(** * LaTeX template migration: a shallow embedding of [latex_migration.py]

    The development models the pure core of [LaTeXMigrator]: the marker
    scanner and the two extraction passes ([extract_sections],
    [extract_sections_content_only]), the marker locator
    ([find_section_in_template]) and the splice / post-processing steps of
    [migrate_content].  Logging, file access and the report are left out:
    they do not influence the text that is produced.

    Text is a list of characters (code points below 256, which covers
    every character the patterns of the script mention); offsets are
    natural numbers, slices are
    [take] and [drop]; Python dictionaries that are only looked up by key
    are finite maps, dictionaries that are iterated are association lists
    in insertion order. *)

From Stdlib Require Import Ascii String ZArith Lia Permutation.
From stdpp Require Import gmap strings list fin_maps sorting.

Local Open Scope nat_scope.

(** ** Characters and text *)

Abbreviation text := (list ascii).

Definition lit (s : string) : text := list_ascii_of_string s.

Definition nl : ascii := "010"%char.
Definition backslash : ascii := "\"%char.
Definition star : ascii := "*"%char.
Definition lbrace : ascii := "{"%char.
Definition rbrace : ascii := "}"%char.
Lemma fold_count_statistics (pkts : list FlowRecord) (dst : pystr) :
  forall d,
    let mine := to_destination dst pkts in
    let before := stats_of d dst in
    let after := stats_of (fold_left count_packet pkts d) dst in
    st_packets after = st_packets before + N.of_nat (List.length mine) /\
    st_bytes after = st_bytes before + sum_sizes mine /\
    (forall port,
       set_In port (st_ports after)
       <-> set_In port (st_ports before) \/ In port (map dst_port mine)) /\
    (PyDict.get (fold_left count_packet pkts d) dst = None
     <-> PyDict.get d dst = None /\ mine = []).
Proof.
  induction pkts as [|p pkts IH]; intros d; cbn [fold_left].
  - simpl. repeat split; try lia; tauto.
  - specialize (IH (count_packet d p)). cbn zeta in IH |- *.
    destruct IH as (Hp & Hb & Hports & Hnone).
    unfold to_destination in *. cbn [filter].
    destruct (is_outbound p && str_eqb dst (dst_ip p)) eqn:E.
    + apply andb_true_iff in E. destruct E as [Eo Ed].
      apply str_eqb_eq in Ed. subst dst.
      rewrite (stats_of_count_same d p Eo) in Hp, Hb, Hports.
      cbn [st_packets st_bytes st_ports] in Hp, Hb, Hports.
      cbn [List.length map sum_sizes fold_right].
      fold (sum_sizes
              (filter (fun p0 => is_outbound p0 && str_eqb (dst_ip p) (dst_ip p0))
                      pkts)).
      split; [rewrite Hp; lia|]. split; [rewrite Hb; lia|]. split.
      * intros port. rewrite Hports. cbn [In]. split.
        -- intros [H|H]; [|tauto]. apply set_add_elim in H.
           destruct H as [->|H]; tauto.
        -- intros [H|[<-|H]].
           ++ left. apply set_add_intro1. exact H.
           ++ left. apply set_add_intro2. reflexivity.
           ++ tauto.
      * rewrite Hnone. rewrite count_packet_outbound by exact Eo.
        rewrite get_set_same. split; [intros [H _]; discriminate|].
        intros [_ H]; discriminate.
    + destruct (stats_of_count_other d p dst E) as [Es Eg].
      rewrite Es in Hp, Hb, Hports. rewrite Eg in Hnone.
      split; [exact Hp|]. split; [exact Hb|].
      split; [exact Hports | exact Hnone].
Qed.

Lemma statistics_of_destination (pkts : list FlowRecord) (dst : pystr) :
  st_packets (stats_of (aggregate pkts) dst)
  = N.of_nat (List.length (to_destination dst pkts)) /\
  st_bytes (stats_of (aggregate pkts) dst)
  = sum_sizes (to_destination dst pkts) /\
  (forall port,
     set_In port (st_ports (stats_of (aggregate pkts) dst)) <->
     In port (map dst_port (to_destination dst pkts))) /\
  (PyDict.get (aggregate pkts) dst = None <-> to_destination dst pkts = []).
Proof.
  destruct (fold_count_statistics pkts dst []) as (Hp & Hb & Hports & Hnone).
  unfold aggregate.
  change (stats_of [] dst) with default_stats in *.
  cbn [default_stats st_packets st_bytes st_ports] in *.
  split; [rewrite Hp; lia|]. split; [rewrite Hb; lia|]. split.
  - intros port. rewrite Hports. unfold empty_set. simpl. tauto.
  - rewrite Hnone. simpl. tauto.
Qed.

(** X6. The statistics kept for a destination are those of the outbound
    records sent to it: their number, the sum of their sizes and the set of
    their ports; a destination has an entry exactly when some outbound
    record goes to it. *)
Theorem aggregate_statistics (pkts : list FlowRecord) (dst : pystr) :
  let mine := to_destination dst pkts in
  let st := stats_of (aggregate pkts) dst in
  st_packets st = N.of_nat (List.length mine) /\
  st_bytes st = sum_sizes mine /\
  (forall port, set_In port (st_ports st) <-> In port (map dst_port mine)) /\
  NoDup (st_ports st) /\
  (PyDict.get (aggregate pkts) dst = None <-> mine = []).
Proof.
  destruct (statistics_of_destination pkts dst) as (Hp & Hb & Hports & Hnone).
  cbn zeta.
  split; [exact Hp|]. split; [exact Hb|]. split; [exact Hports|].
  split; [apply (ports_distinct_aggregate pkts dst) | exact Hnone].
Qed.
(** * VirtualList: a viewport-windowing list component

    Shallow embedding of [src/virtual-list/src/VirtualList.ts].

    Conventions of the embedding.
    - Numbers come in two models.  In the first a JavaScript [number] is an
      exact rational ([Q]), [Math.floor] and [Math.ceil] are [Qfloor] and
      [Qceiling]; it describes the code wherever binary64 arithmetic does not
      round, and serves for the properties that do not depend on the
      arithmetic.  In the second (module [B64]) a number is an IEEE 754
      binary64 value with correctly rounded operations, infinities, signed
      zeros and [NaN]; the claims on what the numeric code computes are
      settled there.
    - [undefined] is [None].
    - A [ref]/[computed] of the [setup] function is a field of, respectively a
      function on, the component instance.
    - The DOM element behind [listRef], the animation-frame queue and the
      calls made to the caller's observers form the host side of the state. *)

From Stdlib Require Import ZArith QArith Qround Qminmax Qcanon Qabs Lia Lqa.
From Stdlib Require Import SpecFloat.
From stdpp Require Import base option list gmap strings countable.

Local Open Scope Z_scope.

(** ** Numbers *)

(** A number of the exact model.  Module [B64] below has the binary64
    numbers; division by zero, which gives an infinity or [NaN] there, is
    kept out of the exact model by hypotheses. *)
Definition number : Type := Q.
Bind Scope Q_scope with number.

(** [a > b] and [a <= b] on numbers, as the booleans JavaScript computes. *)
Definition num_gt (a b : number) : bool := negb (Qle_bool a b).
Definition num_le (a b : number) : bool := Qle_bool a b.

(** [Number.MAX_SAFE_INTEGER] *)
Definition MAX_SAFE_INTEGER : number := inject_Z (2 ^ 53 - 1).

(** ** Items and props *)

(** [ItemData.key : string | number] *)
Inductive Key : Type :=
| KNum (n : Qc)
| KStr (s : string).

#[global] Instance Key_eq_dec : EqDecision Key.
Proof. solve_decision. Defined.

#[global] Instance Key_countable : Countable Key :=
  inj_countable'
    (fun k => match k with KNum n => inl n | KStr s => inr s end)
    (fun x => match x with inl n => KNum n | inr s => KStr s end)
    (fun k => match k with KNum _ | KStr _ => eq_refl end).

(** An item: its mandatory key, the rest of the object is opaque. *)
Record ItemData : Type := mkItem { key : Key; payload : string }.

(** A caller-supplied observer is opaque; a call to it is recorded in the
    host's event log. *)
Record Props : Type := mkProps {
  showScrollbar : bool;
  items : list ItemData;
  itemSize : number;
  onScroll : bool;            (* [onScroll !== undefined] *)
  onResize : bool;            (* [onResize !== undefined] *)
  defaultScrollKey : option Key;
  defaultScrollIndex : option number;
  paddingTop : number;
  paddingBottom : number
}.

(** [items.length], as a number *)
Definition items_length (p : Props) : Z := Z.of_nat (length (items p)).

(** [arr[i]] for an integral [i]: [undefined] out of range. *)
Definition js_index {A : Type} (arr : list A) (i : Z) : option A :=
  if (i <? 0)%Z then None else arr !! Z.to_nat i.

(** ** The DOM element behind [listRef] *)

Inductive ScrollBehavior : Type := BehaviorAuto | BehaviorInstant | BehaviorSmooth.

(** The argument of [Element.scrollTo] *)
Record ScrollToOptions : Type := mkScrollTo {
  st_left : option number;
  st_top : option number;
  st_behavior : option ScrollBehavior
}.

Record Element : Type := mkElement {
  el_scrollTop : number;
  el_offsetHeight : number
}.

(** ** Component instance *)

Record Instance : Type := mkInstance {
  props : Props;
  listRef : option Element;        (* [null] until the list is mounted *)
  listHeight : option number;      (* [listHeightRef] *)
  scrollTop : number;              (* [scrollTopRef] *)
  rafFlag : bool
}.

(** [preparedRef]: [listHeightRef.value !== undefined] *)
Definition preparedRef (c : Instance) : bool :=
  match listHeight c with Some _ => true | None => false end.

(** ** Geometry *)

(** [startIndexRef], in exact arithmetic; [B64.startIndexRef] is the same
    code in binary64. *)
Definition startIndexRef (c : Instance) : Z :=
  Z.max
    (Qfloor ((scrollTop c - paddingTop (props c)) / itemSize (props c)) - 1)
    0.

(** The [endIndex] constant of [viewportItemsRef], for a known height, in
    exact arithmetic; [B64.endIndex] is the same code in binary64. *)
Definition endIndex (c : Instance) (height : number) : Z :=
  let p := props c in
  Z.min
    (startIndexRef c
     + Qceiling
         (Qmin height
               (itemSize p * inject_Z (items_length p) + paddingTop p
                - scrollTop c)
          / itemSize p)
     + 1)
    (items_length p - 1).

(** [for (let i = lo; i <= hi; ++i) acc = body(i, acc)].  The recursion is on
    a bound of the number of iterations; [for_range] supplies the number of
    integers in [lo..hi], with which the loop always leaves by its test. *)
Fixpoint for_loop {A : Type} (fuel : nat) (i hi : Z) (body : Z -> A -> A)
    (acc : A) : A :=
  match fuel with
  | O => acc
  | S fuel' =>
      if (i <=? hi)%Z then for_loop fuel' (i + 1) hi body (body i acc)
      else acc
  end.

Definition for_range {A : Type} (lo hi : Z) (body : Z -> A -> A) (acc : A) : A :=
  for_loop (Z.to_nat (hi + 1 - lo)) lo hi body acc.

(** [viewportItemsRef]: the items pushed by the loop, in order.  The match
    on [listHeight] is the test [!preparedRef.value] together with the cast
    [listHeightRef.value as number]. *)
Definition viewportItemsRef (c : Instance) : list (option ItemData) :=
  match listHeight c with
  | None => []
  | Some height =>
      for_range (startIndexRef c) (endIndex c height)
        (fun i viewportItems => viewportItems ++ [js_index (items (props c)) i])
        []
  end.

(** The indices at which that loop reads [items], in order. *)
Definition viewportReads (c : Instance) : list Z :=
  match listHeight c with
  | None => []
  | Some height =>
      for_range (startIndexRef c) (endIndex c height)
        (fun i reads => reads ++ [i]) []
  end.

(** [`translate3d(${x}, ${y}px, ${z})`] *)
Inductive Transform : Type := translate3d (x : number) (y_px : number) (z : number).

Record ItemsStyle : Type := mkItemsStyle {
  is_height_px : number;
  is_paddingTop_px : number;
  is_paddingBottom_px : number
}.

(** [itemsStyle], in exact arithmetic; [B64.itemsStyle_height] is the
    product in binary64. *)
Definition itemsStyle (c : Instance) : ItemsStyle :=
  {| is_height_px := itemSize (props c) * inject_Z (items_length (props c));
     is_paddingTop_px := paddingTop (props c);
     is_paddingBottom_px := paddingBottom (props c) |}.

(** [visibleItemsStyle] *)
Definition visibleItemsStyle (c : Instance) : Transform :=
  translate3d 0 (inject_Z (startIndexRef c) * itemSize (props c)) 0.

(** ** Key index *)

(** [arr.forEach((item, index) => ...)], the callback threading a state. *)
Fixpoint forEach_from {A S : Type} (f : A -> nat -> S -> S) (index : nat)
    (arr : list A) (s : S) : S :=
  match arr with
  | [] => s
  | item :: rest => forEach_from f (Datatypes.S index) rest (f item index s)
  end.

Definition forEach {A S : Type} (f : A -> nat -> S -> S) (arr : list A) (s : S) : S :=
  forEach_from f 0%nat arr s.

(** [keyIndexMapRef]: [map.set(item.key, index)] for every item. *)
Definition keyIndexMapRef (c : Instance) : gmap Key nat :=
  forEach (fun item index map => <[key item := index]> map) (items (props c)) ∅.

(** ** Host side of the state *)

Record UIEvent : Type := mkUIEvent { ev_id : nat }.

(** [entry.contentRect.height] is all the component reads of an entry. *)
Record ResizeObserverEntry : Type := mkEntry { contentRect_height : number }.

(** What can be queued for the next frame. *)
Inductive Callback : Type := CbSyncViewport.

════════════════

YOUR ASSIGNMENT
Whichever lines of the material hold the word "preparedRef", find and copy them.

EXERCISE SOLUTION
(** [preparedRef]: [listHeightRef.value !== undefined] *)
Definition preparedRef (c : Instance) : bool :=
    on [listHeight] is the test [!preparedRef.value] together with the cast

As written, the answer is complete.